うむ。求人票だけでは消化率や運用までは見えにくい。転職サイトを使うなら、確認したい条件を整理してから相談したほうが、希望と違う求人を避けやすい。いきなり応募する必要はない。まずは自分に合った転職サイトの選び方から見てみるとよいぞ。
転職を決めていなくても、選び方を知っておくだけで動きやすくなりますね。
🔍比較ガイド薬剤師転職サイトの選び方・使い方
登録から内定まで、自分に合うサイトの選び方を解説
まとめ:有給が取れないのは構造の問題。取りやすい職場は選べる
この記事のまとめ
- 1有給が取れない・消化できないことは、職場を見直す十分な理由になる(甘えではない)

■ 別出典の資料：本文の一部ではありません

(* ===== verification/MessageRoundtrip.v ===== *)
(** * Printed messages are parsed back

    A request or response printed with its framing header, its other headers
    and its body is read by the reference parser as exactly that message. *)

From S2P Require Import Prelude Scan Strconv Method Cursor StartLine Framing Chunked Message.

(** ** Printed start lines *)

Lemma digit_char_not_cr d : digit_char d <> CR.
Proof.
  unfold digit_char. destruct (digit_chars !! Z.to_nat d) as [c|] eqn:E; [|done].
  assert (forallb (fun c => negb (Byte.eqb c CR)) digit_chars = true) as H by done.
  rewrite forallb_forall in H. apply list_elem_of_lookup_2, list_elem_of_In, H in E.
  cbn. intros ->. by rewrite byte_eqb_refl in E.
Qed.

Lemma print_version_plain major minor : CR ∉ print_version major minor.
Proof.
  unfold print_version. rewrite not_elem_of_app. split.
  - apply scanToByte_None. vm_compute. reflexivity.
  - rewrite !not_elem_of_cons. pose proof (digit_char_not_cr major).
    pose proof (digit_char_not_cr minor). split_and!; [congruence | discriminate | congruence | apply not_elem_of_nil].
Qed.

(** A request line that can be sent: a real method, a target without spaces or
    CR, one-digit version numbers. *)
Definition sendable_request (r : requestLine) : Prop :=
  rl_Method r <> NoMethod /\ (SP ∉ rl_Target r) /\ (CR ∉ rl_Target r) /\
  0 <= rl_Major r < 10 /\ 0 <= rl_Minor r < 10.

Definition request_meta0 : messageMeta := mkMeta REQUEST 0 false 0 false.

Lemma sendable_request_start r :
  sendable_request r ->
  crlf_free (print_request_line r) /\
  start_text REQUEST (print_request_line r) r zero_responseLine request_meta0.
Proof.
  intros (Hm & Hs & Hc & Hmaj & Hmin). split.
  - apply CR_crlf_free. unfold print_request_line. rewrite !not_elem_of_app, !not_elem_of_cons.
    pose proof (Method_String_plain (rl_Method r)). pose proof (print_version_plain (rl_Major r) (rl_Minor r)).
    split_and!; try tauto; try apply not_elem_of_nil; discriminate.
  - split_and!; [|done..]. unfold print_request_line. cbn [app].
    rewrite parseRequestLineBytes_fields by (apply Method_String_plain || done).
    rewrite matchMethod_String, parseHTTPVersionToken_print by done. by destruct r.
Qed.

(** ** Framing headers *)

Definition content_length_header (n : Z) : headerLine :=
  mkHeaderLine (bs "Content-Length") (Itoa n).
Definition chunked_header : headerLine :=
  mkHeaderLine (bs "Transfer-Encoding") (bs "chunked").

(** A header with no bearing on framing. *)
Definition neutral_header (h : headerLine) : Prop :=
  sendable_header h /\ is_content_length h = false /\ is_chunked_header h = false.

Lemma neutral_headers_meta meta hs :
  Forall neutral_header hs -> applyHeaders meta hs = Some meta.
Proof.
  intros H. rewrite applyHeaders_no_cl by (eapply Forall_impl; [|exact H]; by intros ? (_ & ? & _)).
  replace (existsb is_chunked_header hs) with false; [rewrite orb_false_r; by destruct meta|].
  induction H as [|h hs (_ & _ & E) _ IH]; [done|]. cbn. by rewrite E, <- IH.
Qed.

Lemma digits_plain l : forallb is_digit l = true -> CR ∉ l.
Proof.
  intros H Hin%list_elem_of_In. rewrite forallb_forall in H. by specialize (H _ Hin).
Qed.

Lemma content_length_sendable n : 0 <= n -> sendable_header (content_length_header n).
Proof.
  intros Hn. destruct (Itoa_spec n Hn) as (Hne & _ & Hd).
  split; [split|split_and!]; cbn [Name Value content_length_header].
  - apply scanToByte_None. vm_compute. reflexivity.
  - destruct (Itoa n) as [|c l]; [done|]. cbn in Hd. apply andb_true_iff in Hd as [Hc _].
    pose proof (forall_bytes (fun c => implb (is_digit c) (negb (is_blank c))) eq_refl c) as H.
    cbv beta in H. rewrite Hc in H. cbn in H. by apply negb_true_iff.
  - done.
  - apply scanToByte_None. vm_compute. reflexivity.
  - by apply digits_plain.
Qed.

Lemma chunked_sendable : sendable_header chunked_header.
Proof.
  split; [split|split_and!]; cbn [Name Value chunked_header]; try done;
    apply scanToByte_None; vm_compute; reflexivity.
Qed.

Lemma content_length_meta meta n :
  m_hasContentLength meta = false -> 0 <= n < 2 ^ 31 ->
  applyHeaderMeta meta (content_length_header n) =
    Some (mkMeta (m_kind meta) (m_statusCode meta) true n (m_hasTransferEncoding meta)).
Proof.
  intros Hm Hn. unfold applyHeaderMeta, content_length_header. cbn [Name Value].
  change (equalFoldToken (bs "Content-Length") (bs "content-length")) with true. cbn iota.
  rewrite Hm. destruct (Itoa_spec n) as (Hne & Hv & Hd); [lia|].
  rewrite parseDecimalInt32_spec, Hv, Hd, wrap32_small by (unfold int32_range; lia).
  destruct (Z.eqb_spec (blen (Itoa n)) 0) as [E|]; [by apply blen_zero in E | done].
Qed.

Lemma chunked_meta meta :
  applyHeaderMeta meta chunked_header =
    Some (mkMeta (m_kind meta) (m_statusCode meta) (m_hasContentLength meta)
            (m_contentLength meta) true).
Proof. done. Qed.

(** ** Round trips *)

Lemma Forall_neutral_sendable hs : Forall neutral_header hs -> Forall sendable_header hs.
Proof. intros H. eapply Forall_impl; [|exact H]. by intros ? [? _]. Qed.

(** A printed request whose framing header is [fh]. *)
Lemma request_text r hs fh meta enc body :
  sendable_request r -> Forall neutral_header hs -> sendable_header fh ->
  applyHeaderMeta request_meta0 fh = Some meta -> body_text meta enc body ->
  message_text REQUEST (print_request r (hs ++ [fh]) enc)
    (mkMessage REQUEST r zero_responseLine (hs ++ [fh]) body (decideBodyMode meta) meta).
Proof.
  intros Hr Hhs Hfh Ha Hb. destruct (sendable_request_start r Hr) as [Hf Hst].
  exists (print_request_line r), (map print_header (hs ++ [fh])), enc, request_meta0.
  split_and!; try done.
  - apply print_headers_lines. apply Forall_app. split; [by apply Forall_neutral_sendable|].
    by constructor; [|constructor].
  - cbn [pm_headers pm_meta]. rewrite applyHeaders_app, neutral_headers_meta by done.
    cbn. by rewrite Ha.
Qed.

(** A request with a body framed by Content-Length, printed and parsed:
    the parser returns its method, target, version, headers in order and body,
    for any sendable request line, any other headers and any body shorter than
    2^31 bytes. *)
Theorem request_roundtrip_length r hs body :
  sendable_request r -> Forall neutral_header hs -> body <> [] -> blen body < 2 ^ 31 ->
  let hs' := hs ++ [content_length_header (blen body)] in
  parseMessageDetailed (print_request r hs' body) REQUEST =
    Ok (ParseOk (mkMessage REQUEST r zero_responseLine hs' body bodyModeContentLength
                   (mkMeta REQUEST 0 true (blen body) false))).
Proof.
  intros Hr Hhs Hne Hlt. cbv zeta. pose proof (blen_nonneg body).
  assert (blen body <> 0) as Hz by (by rewrite blen_zero).
  set (meta := mkMeta REQUEST 0 true (blen body) false).
  assert (decideBodyMode meta = bodyModeContentLength) as Hm
    by (unfold decideBodyMode; cbn; by rewrite (proj2 (Z.eqb_neq _ _) Hz)).
  rewrite <- Hm. apply parse_complete, request_text; try done.
  - by apply content_length_sendable.
  - by rewrite content_length_meta.
  - unfold body_text. by rewrite Hm.
Qed.

Lemma request_roundtrip_length_witness :
  let r := mkRequestLine POST (bs "/upload") 1 1 in
  let hs := [mkHeaderLine (bs "Host") (bs "example.com")] in
  let hs' := hs ++ [content_length_header (blen (bs "hello"))] in
  parseMessageDetailed (print_request r hs' (bs "hello")) REQUEST =
    Ok (ParseOk (mkMessage REQUEST r zero_responseLine hs' (bs "hello") bodyModeContentLength
                   (mkMeta REQUEST 0 true (blen (bs "hello")) false))).
Proof.
  apply request_roundtrip_length; [| |discriminate | vm_compute; reflexivity].
  - split_and!; cbn; try lia; try discriminate; apply scanToByte_None; vm_compute; reflexivity.
  - repeat constructor; try discriminate; apply scanToByte_None; vm_compute; reflexivity.
Defined.

(** C31. A request with a chunked body, printed chunk by chunk the way the
    response writer prints chunks, and parsed: the parser returns the
    concatenation of the chunks as the body, for any list of non-empty chunks
    shorter than 2^31 bytes. *)
Theorem request_roundtrip_chunked r hs cs :
  sendable_request r -> Forall neutral_header hs ->
  Forall (fun d => d <> [] /\ blen d < 2 ^ 31) cs ->
  let hs' := hs ++ [chunked_header] in
  parseMessageDetailed (print_request r hs' (encode_chunks cs)) REQUEST =
    Ok (ParseOk (mkMessage REQUEST r zero_responseLine hs' (concat cs) bodyModeChunked
                   (mkMeta REQUEST 0 false 0 true))).
Proof.
  intros Hr Hhs Hcs. cbv zeta.
  apply parse_complete, (request_text r hs chunked_header (mkMeta REQUEST 0 false 0 true)); try done.
  - apply chunked_sendable.
  - exists cs. split; [by apply encode_chunks_text | done].
Qed.

Lemma request_roundtrip_chunked_witness :
  let r := mkRequestLine PUT (bs "/x") 1 1 in
  let hs' := [] ++ [chunked_header] in
  parseMessageDetailed (print_request r hs' (encode_chunks [bs "hello "; bs "world"])) REQUEST =
    Ok (ParseOk (mkMessage REQUEST r zero_responseLine hs' (concat [bs "hello "; bs "world"])
                   bodyModeChunked (mkMeta REQUEST 0 false 0 true))).
Proof.
  apply request_roundtrip_chunked; [| constructor |].
  - split_and!; cbn; try lia; try discriminate; apply scanToByte_None; vm_compute; reflexivity.
  - repeat constructor; try discriminate; vm_compute; reflexivity.
Defined.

- 2取れないのは「調剤薬局だから」ではなく、人員配置や職場文化という構造で変わる
- 3有給は年5日の取得義務がある権利。全産業平均の消化率は66.9%
- 4求人票で「消化率・人員体制・取得ルール」を見れば、取りやすい職場は選べる
有給が取れない、消化できないのは甘えではない。それは多くの場合、人員配置や職場文化という職場の構造の問題なんじゃ。
「休みたいだけで転職を考えるのは甘えかも」と思っていましたが、そうではないんですね。
その構造に合わんのなら、働く環境を選び直すことはできる。まずは自分の直近の有給取得日数を確認して、求人票では消化率・人員体制・取得ルールを見る。まだ転職すると決めていなくても、どんな職場なら無理なく休めるか、条件を整理するところから始めればよい。
同じ調剤薬局でも、有給が当たり前に取れる職場はある。そう考えると、今の働き方だけがすべてではないと思えます。求人票の見方も変わりました。